■ EXERCISE BRIEF
Somewhere below are a line with "(** [Tps546Error], a" and a later line with "Abbreviation M := (Effects.M". Output exactly those lines and all lines between them.

■ Dataset items
·····

(* ===== verification/Tps546.v ===== *)
(** * The TPS546 regulator (peripheral/tps546.rs)

    Every bus operation in its order, with the number formats of [Pmbus].  The texts
    of the log are left out, those of the error [FaultDetected] are kept. *)
From stdpp Require Import base numbers list strings.
From Stdlib Require Import ZArith Lia SpecFloat.
From S2P Require Import Prelude Float FloatExact Effects Pmbus I2c.
#[local] Open Scope eff_scope.
Import PmbusCommand.

(** Voltages in microvolts, ratios in millionths of VOUT_COMMAND. *)
Record Tps546Config := MkTpsConfig {
  phase : Z; frequency_switch_khz : Z;
  vin_on : Z; vin_off : Z; vin_uv_warn_limit : Z; vin_ov_fault_limit : Z; vin_ov_fault_response : Z;
  vout_scale_loop : float; vout_min : Z; vout_max : Z; vout_command : Z;
  vout_ov_fault_limit : Z; vout_ov_warn_limit : Z; vout_margin_high : Z; vout_margin_low : Z;
  vout_uv_warn_limit : Z; vout_uv_fault_limit : Z;
  iout_oc_warn_limit : float; iout_oc_fault_limit : float; iout_oc_fault_response : Z;
  ot_warn_limit : Z; ot_fault_limit : Z; ot_fault_response : Z;
  ton_delay : Z; ton_rise : Z; ton_max_fault_limit : Z; ton_max_fault_response : Z; toff_delay : Z; toff_fall : Z;
  pin_detect_override : Z }.

(** [Tps546Error], a failed bus operation and a voltage that does not encode. *)
Inductive Tps546Error :=
| DeviceIdMismatch
| VoltageOutOfRange (voltage min max : float)
| FaultDetected (faults : string)
| OperationNotAccepted (commanded readback : Z)
| BusError
| EncodingError.

Definition TPS546_I2C_ADDR : Z := 0x24.
Definition DEVICE_ID1 : list Z := [0x54; 0x49; 0x54; 0x6B; 0x24; 0x41].
Definition DEVICE_ID2 : list Z := [0x54; 0x49; 0x54; 0x6D; 0x24; 0x41].
Definition DEVICE_ID3 : list Z := [0x54; 0x49; 0x54; 0x6D; 0x24; 0x62].

Module Tps546.
Record t := Mk { config : Tps546Config; cached_vout_mode : option Z }.
Definition new (config : Tps546Config) : t := Mk config None.

Abbreviation M := (Effects.M t bus_outcome bus_op Tps546Error).

(** ** Registers *)
Definition read_byte (c : PmbusCommand.t) : M Z :=
  do! data := i2c_write_read BusError TPS546_I2C_ADDR [as_u8 c] 1 in ret (from_le data).
Definition write_byte (c : PmbusCommand.t) (data : Z) : M unit :=
  i2c_write BusError TPS546_I2C_ADDR [as_u8 c; data].
Definition read_word (c : PmbusCommand.t) : M Z :=
  do! data := i2c_write_read BusError TPS546_I2C_ADDR [as_u8 c] 2 in ret (from_le data).
Definition write_word (c : PmbusCommand.t) (data : Z) : M unit :=
  i2c_write BusError TPS546_I2C_ADDR (as_u8 c :: le_bytes 2 data).
(** The length byte is only compared for a warning. *)
Definition read_block (c : PmbusCommand.t) (length : nat) : M (list Z) :=
  do! buffer := i2c_write_read BusError TPS546_I2C_ADDR [as_u8 c] (length + 1) in ret (drop 1 buffer).

(** ** Formats *)
Definition slinear11_to_float (value : Z) : float := linear11.to_float value.
Definition slinear11_to_int (value : Z) : Z := f_to_int 32 (linear11.to_float value).
Definition float_to_slinear11 (value : float) : Z := linear11.from_float value.
Definition int_to_slinear11 (value : Z) : Z := linear11.from_float (f_of_Z f32 value).

Definition get_vout_mode : M Z :=
  do! s := get in
  match cached_vout_mode s with
  | Some cached => ret cached
  | None =>
      do! vout_mode := read_byte VoutMode in
      do! s := get in
      put (Mk (config s) (Some vout_mode)) ;! ret vout_mode
  end.

Definition encode_voltage (volts : float) : M Z :=
  do! mode := get_vout_mode in
  match Pmbus.VoutMode.encode_linear16 mode volts with Ok v => ret v | Err _ => raise EncodingError end.

Definition decode_voltage (value : Z) : M float :=
  do! mode := get_vout_mode in ret (Pmbus.VoutMode.decode_linear16 mode value).

(** ** Set-up *)
Definition verify_device_id : M unit :=
  do! id_data := i2c_write_read BusError TPS546_I2C_ADDR [as_u8 IcDeviceId] 7 in
  let device_id := drop 1 id_data in
  if bool_decide (device_id = DEVICE_ID1) || bool_decide (device_id = DEVICE_ID2) || bool_decide (device_id = DEVICE_ID3)
  then ret tt else raise DeviceIdMismatch.

Definition write_voltage (c : PmbusCommand.t) (volts : float) : M unit :=
  do! value := encode_voltage volts in write_word c value.

(** The sections of [write_config]: input, output voltage with its protection, output
    current and temperature, timing and pins. *)
Definition write_input_config (c : Tps546Config) : M unit :=
  let volts := Voltage.volts in
  write_byte Phase (phase c) ;!
  write_word FrequencySwitch (int_to_slinear11 (frequency_switch_khz c)) ;!
  (if f_lt (S754_zero false) (volts (vin_uv_warn_limit c))
   then write_word VinUvWarnLimit (float_to_slinear11 (volts (vin_uv_warn_limit c))) else ret tt) ;!
  write_word VinOn (float_to_slinear11 (volts (vin_on c))) ;!
  write_word VinOff (float_to_slinear11 (volts (vin_off c))) ;!
  write_word VinOvFaultLimit (float_to_slinear11 (volts (vin_ov_fault_limit c))) ;!
  write_byte VinOvFaultResponse (vin_ov_fault_response c).

Definition write_output_config (c : Tps546Config) : M unit :=
  let volts := Voltage.volts in
  let factor := Ratio.factor in
  write_word VoutScaleLoop (float_to_slinear11 (vout_scale_loop c)) ;!
  write_voltage VoutCommand (volts (vout_command c)) ;!
  write_voltage VoutMax (volts (vout_max c)) ;!
  write_voltage VoutMin (volts (vout_min c)) ;!
  write_voltage VoutOvFaultLimit (factor (vout_ov_fault_limit c)) ;!
  write_voltage VoutOvWarnLimit (factor (vout_ov_warn_limit c)) ;!
  write_voltage VoutMarginHigh (factor (vout_margin_high c)) ;!
  write_voltage VoutMarginLow (factor (vout_margin_low c)) ;!
  write_voltage VoutUvWarnLimit (factor (vout_uv_warn_limit c)) ;!
  write_voltage VoutUvFaultLimit (factor (vout_uv_fault_limit c)).

Definition write_limits_config (c : Tps546Config) : M unit :=
  write_word IoutOcWarnLimit (float_to_slinear11 (iout_oc_warn_limit c)) ;!
  write_word IoutOcFaultLimit (float_to_slinear11 (iout_oc_fault_limit c)) ;!
  write_byte IoutOcFaultResponse (iout_oc_fault_response c) ;!
  write_word OtWarnLimit (int_to_slinear11 (ot_warn_limit c)) ;!
  write_word OtFaultLimit (int_to_slinear11 (ot_fault_limit c)) ;!
  write_byte OtFaultResponse (ot_fault_response c).

Definition write_timing_config (c : Tps546Config) : M unit :=
  write_word TonDelay (int_to_slinear11 (ton_delay c)) ;!
  write_word TonRise (int_to_slinear11 (ton_rise c)) ;!
  write_word TonMaxFaultLimit (int_to_slinear11 (ton_max_fault_limit c)) ;!
  write_byte TonMaxFaultResponse (ton_max_fault_response c) ;!
  write_word ToffDelay (int_to_slinear11 (toff_delay c)) ;!
  write_word ToffFall (int_to_slinear11 (toff_fall c)) ;!
  write_word PinDetectOverride (pin_detect_override c).

Definition write_config : M unit :=
  do! s := get in
  let c := config s in
  write_input_config c ;! write_output_config c ;! write_limits_config c ;! write_timing_config c.

Definition init : M unit :=
  verify_device_id ;!
  write_byte Operation (Pmbus.Operation.as_u8 Pmbus.Operation.OffImmediate) ;!
  write_byte OnOffConfig (Z.lor (Z.lor (Z.lor Pmbus.OnOffConfig.DELAY Pmbus.OnOffConfig.POLARITY) Pmbus.OnOffConfig.CMD)
    Pmbus.OnOffConfig.PU) ;!
  do! vout_mode := read_byte VoutMode in
  write_config ;!
  do! status := read_word StatusWord in
  ret tt.

Definition clear_faults : M unit := i2c_write BusError TPS546_I2C_ADDR [as_u8 ClearFaults].

(** ** The output *)
Definition set_vout_target (voltage : Z) : M unit :=
  do! s := get in
  let c := config s in
  if (voltage <? vout_min c) || (vout_max c <? voltage) then
    raise (VoltageOutOfRange (Voltage.volts voltage) (Voltage.volts (vout_min c)) (Voltage.volts (vout_max c)))
  else write_voltage VoutCommand (Voltage.volts voltage).

Definition get_vout_target : M Z :=
  do! value := read_word VoutCommand in
  do! volts := decode_voltage value in
  ret (Voltage.from_volts volts).

(** A write can be acknowledged and ignored, so the register is read back. *)
Definition write_operation (op : Pmbus.Operation.t) : M unit :=
  write_byte Operation (Pmbus.Operation.as_u8 op) ;!
  do! readback := read_byte Operation in
  if readback =? Pmbus.Operation.as_u8 op then ret tt
  else raise (OperationNotAccepted (Pmbus.Operation.as_u8 op) readback).

Definition enable_output : M unit := write_operation Pmbus.Operation.On.
Definition disable_output : M unit := write_operation Pmbus.Operation.OffImmediate.
Definition output_enabled : M bool :=
  do! op := read_byte Operation in ret (negb (Z.land op (Pmbus.Operation.as_u8 Pmbus.Operation.On) =? 0)).

(** ** Measurements *)
Definition get_vin : M Z :=
  do! value := read_word ReadVin in ret (Voltage.from_volts (slinear11_to_float value)).
Definition get_vout : M Z :=
  do! value := read_word ReadVout in
  do! volts := decode_voltage value in
  ret (Voltage.from_volts volts).
(** In milliamperes, of all phases. *)
Definition get_iout : M Z :=
  write_byte Phase 0xFF ;!
  do! value := read_word ReadIout in
  ret (f_to_uint 32 (f_mul f32 (slinear11_to_float value) (f_of_Z f32 1000))).
Definition get_temperature : M Z :=
  do! value := read_word ReadTemperature1 in ret (slinear11_to_int value).
(** In milliwatts; both factors are cast to u64, the product wraps. *)
Definition get_power : M Z :=
  do! vout := get_vout in
  do! iout_ma := get_iout in
  ret (wrap 32 (wrap 64 (wrap 64 (Voltage.mv vout) * iout_ma) / 1000)).

(** ** Status *)

(** One class of faults of STATUS_WORD: its register, and the fault if it is critical. *)
Definition check_class (flags flag : Z) (c : PmbusCommand.t) (critical : Z -> bool) (decode : Z -> list string)
    (label : string) : M (list string) :=
  if contains flags flag then
    do! status := read_byte c in
    ret (if critical status then [(label +:+ StatusDecoder.join ", " (decode status))%string] else [])
  else ret [].

(** What is read for the log when the output is off; errors are ignored. *)
Definition diagnostics : M unit :=
  attempt (read_byte StatusVout) ;! attempt (read_byte StatusIout) ;! attempt (read_byte StatusInput) ;!
  attempt (read_byte StatusTemperature) ;! attempt (read_byte StatusCml) ;!
  attempt get_vout ;! attempt get_iout ;! attempt get_vin ;! attempt get_temperature ;! ret tt.

Definition vout_critical (status : Z) : bool :=
  intersects (Pmbus.StatusVout.from_bits_truncate status)
    (Z.lor Pmbus.StatusVout.VOUT_OV_FAULT Pmbus.StatusVout.VOUT_UV_FAULT).
Definition iout_critical (status : Z) : bool :=
  contains (Pmbus.StatusIout.from_bits_truncate status) Pmbus.StatusIout.IOUT_OC_FAULT.
Definition input_critical (status : Z) : bool :=
  intersects (Pmbus.StatusInput.from_bits_truncate status)
    (Z.lor (Z.lor Pmbus.StatusInput.UNIT_OFF_VIN_LOW Pmbus.StatusInput.VIN_UV_FAULT) Pmbus.StatusInput.VIN_OV_FAULT).
Definition temp_critical (status : Z) : bool :=
  contains (Pmbus.StatusTemperature.from_bits_truncate status) Pmbus.StatusTemperature.OT_FAULT.

Definition check_status : M unit :=
  do! status := read_word StatusWord in
  if status =? 0 then ret tt
  else
    let flags := Pmbus.StatusWord.from_bits_truncate status in
    do! vout := check_class flags Pmbus.StatusWord.VOUT StatusVout vout_critical
      StatusDecoder.decode_status_vout "VOUT fault: " in
    do! iout := check_class flags Pmbus.StatusWord.IOUT StatusIout iout_critical
      StatusDecoder.decode_status_iout "IOUT overcurrent: " in
    do! input := check_class flags Pmbus.StatusWord.INPUT StatusInput input_critical
      StatusDecoder.decode_status_input "INPUT fault: " in
    do! temp := check_class flags Pmbus.StatusWord.TEMP StatusTemperature temp_critical
      StatusDecoder.decode_status_temp "Overtemperature: " in
    do! cml := check_class flags Pmbus.StatusWord.CML StatusCml (fun _ => true)
      StatusDecoder.decode_status_cml "CML fault: " in
    do! off :=
      (if contains flags Pmbus.StatusWord.OFF then
         do! on := output_enabled in
         if on then diagnostics ;! ret ["Power controller is OFF"%string] else ret []
       else ret []) in
    match vout ++ iout ++ input ++ temp ++ cml ++ off with
    | [] => ret tt
    | critical_faults => raise (FaultDetected (StatusDecoder.join "; " critical_faults))
    end.

(** The dump of the configuration: what it reads, in order; values only go to the log. *)
Definition log_word (c : PmbusCommand.t) : M unit := do! v := read_word c in ret tt.
Definition log_byte (c : PmbusCommand.t) : M unit := do! v := read_byte c in ret tt.
Definition log_voltage (c : PmbusCommand.t) : M unit :=
  do! v := read_word c in do! volts := decode_voltage v in ret tt.
Definition log_class (flags flag : Z) (c : PmbusCommand.t) : M unit :=
  if contains flags flag then log_byte c else ret tt.

Definition dump_voltages : M unit :=
  log_word VinOn ;! log_word VinOff ;! log_word VinOvFaultLimit ;! log_word VinUvWarnLimit ;!
  log_byte VinOvFaultResponse ;!
  log_voltage VoutMax ;! log_voltage VoutOvFaultLimit ;! log_voltage VoutOvWarnLimit ;!
  log_voltage VoutMarginHigh ;! log_voltage VoutCommand ;! log_voltage VoutMarginLow ;!
  log_voltage VoutUvWarnLimit ;! log_voltage VoutUvFaultLimit ;! log_voltage VoutMin.

Definition dump_limits_and_readings : M unit :=
  log_word IoutOcWarnLimit ;! log_word IoutOcFaultLimit ;! log_byte IoutOcFaultResponse ;!
  log_word OtWarnLimit ;! log_word OtFaultLimit ;! log_byte OtFaultResponse ;!
  log_word ReadVin ;! log_voltage ReadVout ;! log_word ReadIout ;! log_word ReadTemperature1 ;!
  log_word TonDelay ;! log_word TonRise ;! log_word TonMaxFaultLimit ;! log_byte TonMaxFaultResponse ;!
  log_word ToffDelay ;! log_word ToffFall.

Definition dump_operation : M unit :=
  log_byte Phase ;! log_word StackConfig ;! log_byte SyncConfig ;! log_word Interleave ;! log_byte Capability ;!
  log_byte Operation ;! log_byte OnOffConfig ;!
  attempt (read_block CompensationConfig 5) ;! ret tt.

Definition dump_status : M unit :=
  do! status_word := read_word StatusWord in
  let flags := Pmbus.StatusWord.from_bits_truncate status_word in
  log_class flags Pmbus.StatusWord.VOUT StatusVout ;! log_class flags Pmbus.StatusWord.IOUT StatusIout ;!
  log_class flags Pmbus.StatusWord.INPUT StatusInput ;! log_class flags Pmbus.StatusWord.TEMP StatusTemperature ;!
  log_class flags Pmbus.StatusWord.CML StatusCml.

Definition dump_configuration : M unit :=
  dump_voltages ;! dump_limits_and_readings ;! dump_operation ;! dump_status.

(** The handle of a consumer: each operation with the driver locked. *)
Inductive regulator_op := Enable | Disable | IsEnabled | SetVoltage (voltage : Z) | GetVoltage.
Inductive regulator_answer := Done | OutputOn (on : bool) | Target (voltage : Z).
Definition regulate (op : regulator_op) : M regulator_answer :=
  match op with
  | Enable => enable_output ;! ret Done
  | Disable => disable_output ;! ret Done
  | IsEnabled => do! on := output_enabled in ret (OutputOn on)
  | SetVoltage v => set_vout_target v ;! ret Done
  | GetVoltage => do! v := get_vout_target in ret (Target v)
  end.
End Tps546.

·····

■ EXERCISE OUTPUT
(** [Tps546Error], a failed bus operation and a voltage that does not encode. *)
Inductive Tps546Error :=
| DeviceIdMismatch
| VoltageOutOfRange (voltage min max : float)
| FaultDetected (faults : string)
| OperationNotAccepted (commanded readback : Z)
| BusError
| EncodingError.

Definition TPS546_I2C_ADDR : Z := 0x24.
Definition DEVICE_ID1 : list Z := [0x54; 0x49; 0x54; 0x6B; 0x24; 0x41].
Definition DEVICE_ID2 : list Z := [0x54; 0x49; 0x54; 0x6D; 0x24; 0x41].
Definition DEVICE_ID3 : list Z := [0x54; 0x49; 0x54; 0x6D; 0x24; 0x62].

Module Tps546.
Record t := Mk { config : Tps546Config; cached_vout_mode : option Z }.
Definition new (config : Tps546Config) : t := Mk config None.

Abbreviation M := (Effects.M t bus_outcome bus_op Tps546Error).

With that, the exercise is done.